◆ WHAT YOU SHOULD DO ◆
Each line that contains the word "Existing" is to be copied from the records below.

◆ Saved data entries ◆
=== Begin Enclosure ===

(** Payments: with fewer than 2^32 coins worth less than 2^64 in total,
    [build_payment_transaction] never panics; it fails exactly by
    reporting the whole balance of the sender's keys, when that is less than the amount;
    otherwise the transaction is valid with fee 0, pays the amount to the
    recipient first, returns the exact change, and spends only the sender's coins. *)
Theorem build_payment_correct (U : UtxoSet) (keys : list SigningKey)
    (change_key recipient : VerifyingKey) (amt u : Z) :
  utxos_wf U → map_Forall (λ o _, OutPoint_wf o) U →
  total_value U < 2 ^ 64 → fits_u32 (size U) → 0 < amt → u32 u →
  match build_payment_transaction U keys change_key recipient amt u with
  | Ok tx =>
      tx_valid U tx 0 ∧ Transaction_wf tx ∧ encodable true tx
      ∧ Forall (λ i, owned U keys (previous_output i)) (inputs tx)
      ∧ outputs tx = {| value := amt; locking_data := verifying_key_bytes recipient |} ::
          (if bool_decide (0 < in_value U tx - amt)
           then [{| value := in_value U tx - amt;
                    locking_data := verifying_key_bytes change_key |}] else [])
  | Err e => e = InsufficientFunds amt (owned_value U keys) ∧ owned_value U keys < amt
  | Panic => False
  end.
Proof using L.
  intros HU Hout Htot Hsize Hamt Hu. by apply build_payment_cases.
Qed.

(** [balance_for_key] is the exact value of the coins locked to the key,
    without overflow, as long as the active supply fits in a [u64]. *)
Theorem balance_for_key_correct (s : NodeState) (k : SigningKey) :
  utxos_wf (active_utxos s) → total_value (active_utxos s) < 2 ^ 64 →
  balance_for_key s (SigningKey_verifying_key k) = Some (owned_value (active_utxos s) [k]).
Proof using.
  intros HU Ht. unfold balance_for_key. rewrite owned_value_single.
  fold (key_bytes k). apply sum_u64_Some.
  - apply Forall_fmap, Forall_forall.
    intros [o c] [_ Hin%elem_of_map_to_list]%list_elem_of_filter.
    apply HU in Hin as [_ Hv]. apply Hv.
  - eapply Z.le_lt_trans; [|exact Ht]. unfold total_value.
    apply Zsum_sublist_le; [apply sublist_filter|].
    apply Forall_forall. intros [o c] Hin%elem_of_map_to_list.
    apply HU in Hin as [_ Hv]. apply Hv.
Qed.

(** Restoring from disk: rebuilding a node from stored blocks and a stored
    mempool either reports the error of a block that does not fit or
    gives a state that satisfies the node invariant, with the active view in step with
    the best tip and the stale pending transactions dropped; it never panics. *)
Theorem from_persisted_correct (bs : list Block) (mp : Mempool) (U0 : UtxoSet) :
  Forall (λ b, Block_wf b ∧ Block_encodable b) bs → Z.of_nat (length bs) < 2 ^ 64 →
  mempool_ok U0 mp →
  match from_persisted bs mp with
  | Ok s => node_inv s ∧ tip_synced s ∧ mempool s ⊆ mp
  | Err e => ∃ bs1 b bs2 s1, bs = bs1 ++ b :: bs2
      ∧ accept_blocks NodeState_new bs1 = (s1, Ok ()) ∧ (accept_block s1 b).2 = Err e
  | Panic => False
  end.
Proof using L.
  intros Hbs Hlen Hmp. unfold from_persisted.
  pose proof (accept_blocks_spec bs NodeState_new (proj1 node_inv_new) (proj2 node_inv_new) Hbs) as H.
  cbn [chain NodeState_new ChainIndex_new entries] in H. rewrite map_size_empty in H.
  specialize (H ltac:(lia)). destruct (accept_blocks NodeState_new bs) as [s [[]|e|]].
  - destruct H as (Hi & Hs).
    destruct (prune_invalid_spec U0 (active_utxos s) mp (active_wf s Hi) Hmp)
      as (mp' & -> & Hok & Hlk). cbn.
    split_and!; [by apply node_inv_set_mempool|done|].
    apply map_subseteq_spec. intros id tx Hid. cbn in Hid. by apply Hlk in Hid as [? _].
  - done.
  - done.
Qed.

End claims.

(** ** Witnesses *)

Module DemoNode.
#[local] Existing Instance Toy.crypto.
#[local] Existing Instance Toy.laws.

Lemma run_pair {A B} (p : A * B) (b : B) : p.2 = b → p = (p.1, b).
Proof. destruct p; cbn. by intros ->. Qed.

Definition s1 : NodeState := (accept_block NodeState_new DemoBlocks.genesis).1.
Definition s2 : NodeState := (submit_transaction s1 Demo.payment).1.
Definition s3 : NodeState := (accept_block s2 DemoBlocks.block1).1.

(** A block on the genesis block whose coinbase claims too much. *)
Definition greedy : Block :=
  Eval vm_compute in DemoBlocks.search 64
    (DemoBlocks.unsolved (header_hash (header DemoBlocks.genesis)) 3 [DemoBlocks.reward 1000 9]).
Definition s_bad : NodeState := (accept_block s1 greedy).1.

Example accept1 : accept_block NodeState_new DemoBlocks.genesis = (s1, Ok ()).
Proof. unfold s1. apply run_pair. vm_decide. Qed.
Example submit2 : submit_transaction s1 Demo.payment = (s2, Ok Demo.payment_id).
Proof. unfold s2. apply run_pair. vm_decide. Qed.
Example accept3 : accept_block s2 DemoBlocks.block1 = (s3, Ok ()).
Proof. unfold s3. apply run_pair. vm_decide. Qed.
Example accept_bad :
  accept_block s1 greedy = (s_bad, Err (NConsensus (CoinbaseRewardTooLarge 50 1000))).
Proof. unfold s_bad. apply run_pair. vm_decide. Qed.

Definition tip_of (r : result ChainError (ChainIndex * ChainIndexEntry)) : option BlockHash :=
  match r with Ok p => best_tip p.1 | _ => None end.

Example bad_tip : tip_of (insert_block (chain s1) greedy) = Some (header_hash (header greedy)).
Proof. vm_decide. Qed.

Lemma node_reach1 : reach clean_step 1 s1.
Proof.
  eapply reach_step; [apply reach_new|]. eapply cs_accept; [| |exact accept1]; vm_decide.
Qed.
Lemma node_reach3 : reach clean_step 3 s3.
Proof.
  apply (reach_step _ 2 s2).
  - eapply reach_step; [exact node_reach1|]. eapply cs_submit; [| |exact submit2]; vm_decide.
  - eapply cs_accept; [| |exact accept3]; vm_decide.
Qed.

Lemma inv1 : node_inv s1 ∧ tip_synced s1.
Proof.
  destruct (clean_reach_synced 1 s1 node_reach1 ltac:(vm_decide)) as [Hr Hs].
  split; [by apply (reach_inv 1 s1 Hr)|done].
Qed.

Definition mined : NodeState * result (option NodeStateError) BlockHash :=
  NodeState_mine_block 64 s1 50 x05 7 DemoBlocks.easy_bits 10.
Definition mined_hash : BlockHash :=
  match mined.2 with Ok h => h | _ => BlockHash_default end.

End DemoNode.

Lemma accept_block_correct_witness : node_inv (C:=Toy.crypto) DemoNode.s_bad.
Proof.
  refine (proj1 (accept_block_correct (C:=Toy.crypto) (L:=Toy.laws) DemoNode.s1 DemoNode.greedy
    DemoNode.s_bad (Err (NConsensus (CoinbaseRewardTooLarge 50 1000))) (proj1 DemoNode.inv1)
    _ _ _ DemoNode.accept_bad)); vm_decide.
Defined.

Lemma active_view_is_best_chain_witness :
  match best_tip (chain DemoNode.s3) with
  | None => active_utxos DemoNode.s3 = ∅ ∧ entries (chain DemoNode.s3) = ∅
  | Some t => ∃ te l bs, entries (chain DemoNode.s3) !! t = Some te
      ∧ (∀ h e, entries (chain DemoNode.s3) !! h = Some e → cumulative_work e ≤ cumulative_work te)
      ∧ ancestry (entries (chain DemoNode.s3)) t l
      ∧ Forall2 (λ h b, blocks DemoNode.s3 !! h = Some b) (reverse l) bs
      ∧ replay (C:=Toy.crypto) ∅ 0 bs = Ok (active_utxos DemoNode.s3)
  end.
Proof.
  refine (active_view_is_best_chain (C:=Toy.crypto) (L:=Toy.laws) 3 DemoNode.s3
    DemoNode.node_reach3 _).
  vm_decide.
Defined.

Lemma node_safety_witness :
  mempool_ok (C:=Toy.crypto) (active_utxos DemoNode.s3) (mempool DemoNode.s3).
Proof.
  refine (proj1 (node_safety (C:=Toy.crypto) (L:=Toy.laws) 3 DemoNode.s3
    (proj1 (clean_reach_synced (L:=Toy.laws) 3 DemoNode.s3 DemoNode.node_reach3 _)) _)); vm_decide.
Defined.

Lemma failed_block_poisons_tip_witness :
  best_tip (chain DemoNode.s_bad) = Some (header_hash (C:=Toy.crypto) (header DemoNode.greedy))
  ∧ ¬ tip_synced DemoNode.s_bad.
Proof.
  destruct (failed_block_poisons_tip (C:=Toy.crypto) (L:=Toy.laws) DemoNode.s1 DemoNode.greedy
    DemoNode.s_bad (CoinbaseRewardTooLarge 50 1000) (proj1 DemoNode.inv1)
    ltac:(vm_decide) ltac:(vm_decide) ltac:(vm_decide) DemoNode.accept_bad) as (H1 & _ & H3 & _).
  - intros ch e Hins. pose proof DemoNode.bad_tip as Ht. rewrite Hins in Ht. exact Ht.
  - split; [exact H1|exact H3].
Defined.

=== End Enclosure ===

◆ RESULT OF THE TASK ◆
#[local] Existing Instance Toy.crypto.
#[local] Existing Instance Toy.laws.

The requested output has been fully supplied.